Китайское правительство стремилось к тому, чтобы ведущую роль в реализации реформ играли лидеры китайского частного бизнеса. Первым шагом стали инвестиции Tencent, Baidu, Alibaba и других ведущих частных компаний в государственную телекоммуникационную корпорацию Unicom[143].

За сорок лет быстрого роста Китай обрел огромную финансово-экономическую мощь и богатый опыт управления рыночной экономикой с большим числом госпредприятий. Благодаря этому лавирование между приоритетной поддержкой госпредприятий с одной стороны и всплесками активности в области поддержки частного сектора с другой – при отсутствии реального движения в сторону демократизации политической системы – может продолжаться десятилетиями.

Апокалиптический сценарий коллапса нынешней общественно-политической системы Китая в результате критического замедления роста экономики и кризиса власти представляется маловероятным. Если только Америка не начнет «большую игру» на низвержение китайской политической системы как таковой. Но такая игра дорого обойдется и американской экономике. При нынешнем соотношении сил двух гигантов, это фактически исключено.


Общая закономерность для большинства экономически успешных держав Восточной Азии очевидна: усиление позиций частного сектора в экономике способствует тому, что общество все настойчивее требует демократизации власти и перехода от диктатуры к демократии.

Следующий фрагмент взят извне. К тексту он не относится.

(** X3. When the build under the temporary name ends with a return code other
    than 0, [create_model] returns before the lines that remove the temporary
    Modelfile: no file is removed in such a run. *)
Theorem create_model_keeps_temp_file_on_failed_build :
  forall (World : Type) (h : Handler World) (w : World)
         (platform model_name modelfile_content : string),
    let r := exec h (OllamaAPI.create_model platform model_name modelfile_content) w in
    temp_build_returned_failure model_name (trace r) ->
    removed_a_file (trace r) = false.
Proof.
  intros World h w platform N D r.
  exact (wp_sound h _ _ w (create_model_keeps_temp_file_wp platform N D)).
Qed.

Lemma create_model_keeps_temp_file_on_failed_build_witness :
  let r := exec machine (OllamaAPI.create_model "win32" "foo" "FROM mistral")
             machine_build_fails in
  removed_a_file (trace r) = false /\
  files (world r) !! "tmp1700000000.modelfile" = Some "FROM mistral".
Proof.
  split; [| reflexivity].
  apply (create_model_keeps_temp_file_on_failed_build Machine machine machine_build_fails
           "win32" "foo" "FROM mistral").
  exists (Ev (subprocess_run (ollama_create "foo_temp_1700000000" "tmp1700000000.modelfile"))
             (Some {| returncode := 1; stdout := EmptyString |})),
         1700000000, "tmp1700000000.modelfile", 1.
  split; [vm_compute; tauto |]. split; [reflexivity |]. split; [reflexivity | lia].
Defined.

#[local] Hint Unfold save_modelfile : prog.

Lemma save_modelfile_fetches_before_busy_wp (tempdir : string) (g : Gui) :
  wp (save_modelfile tempdir g)
     (fun g' tr =>
        warned W_in_progress tr ->
        exists N, current_item g = Some N /\ fetched N tr = true).
Proof.
  unfold save_modelfile. destruct (current_item g) as [N |] eqn:Hitem.
  - unfold _create_model_with_thread, thread_is_running, set_current_operation, not_save.
    simpl. destruct (create_thread g) as [t |]; repeat autounfold with prog; run_cases.
    all: match goal with H : warned _ _ |- _ => destruct H as (e & Hin & Hcall) end.
    all: in_cases Hin; simpl in Hcall; try discriminate Hcall.
    all: exists N; split; [reflexivity |]; unfold fetched; simpl;
         rewrite String.eqb_refl; rewrite ?orb_true_r; reflexivity.
  - repeat autounfold with prog. run_cases.
    match goal with H : warned _ _ |- _ => destruct H as (e & Hin & Hcall) end.
    in_cases Hin; simpl in Hcall; discriminate Hcall.
Qed.

(** X4. A save that ends with the warning that a creation is in progress has by
    then asked the daemon for the selected model's Modelfile: the backup is
    taken before [_create_model_with_thread] looks at the thread. *)
Theorem save_modelfile_fetches_before_busy :
  forall (World : Type) (h : Handler World) (w : World) (tempdir : string) (g : Gui),
    let r := exec h (save_modelfile tempdir g) w in
    warned W_in_progress (trace r) ->
    exists N, current_item g = Some N /\ fetched N (trace r) = true.
Proof.
  intros World h w tempdir g r.
  exact (wp_sound h _ _ w (save_modelfile_fetches_before_busy_wp tempdir g)).
Qed.

(** ** [CreateModelThread.run] *)

(** The loop of the thread decides on the first line that is neither blank
    nor a comment. *)
Lemma has_from_loop_first (lines : list string) :
  has_from_loop lines
  = match first_substantive_line lines with
    | Some line => Py.startswith line "FROM "
    | None => false
    end.
Proof.
  induction lines as [| line rest IH]; [reflexivity |]. simpl.
  destruct (Py.startswith (Py.strip line) "#") eqn:Hc.
  - rewrite orb_true_r. exact IH.
  - rewrite orb_false_r.
    destruct (Py.startswith (Py.strip line) "FROM ") eqn:Hf.
    + assert (Ht : Py.truthy (Py.strip line) = true).
      { destruct (Py.strip line); [discriminate Hf | reflexivity]. }
      rewrite Ht. simpl. now rewrite Hf.
    + destruct (Py.truthy (Py.strip line)) eqn:Ht; simpl; [now rewrite Hf | exact IH].
Qed.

Тем не менее за экономическую политику, в основе которой лежит приоритетная поддержка госсектора во имя сохранения нынешней системы власти, Поднебесная уже платит высокую цену. Она, эта политика, отрицательно сказывается на экономическом росте, уровне жизни граждан и конкурентоспособности национальной экономики на мировой арене, не позволяя им выйти на тот уровень, которого можно было бы достичь, если бы власти Китая пересмотрели свои политические и экономические приоритеты.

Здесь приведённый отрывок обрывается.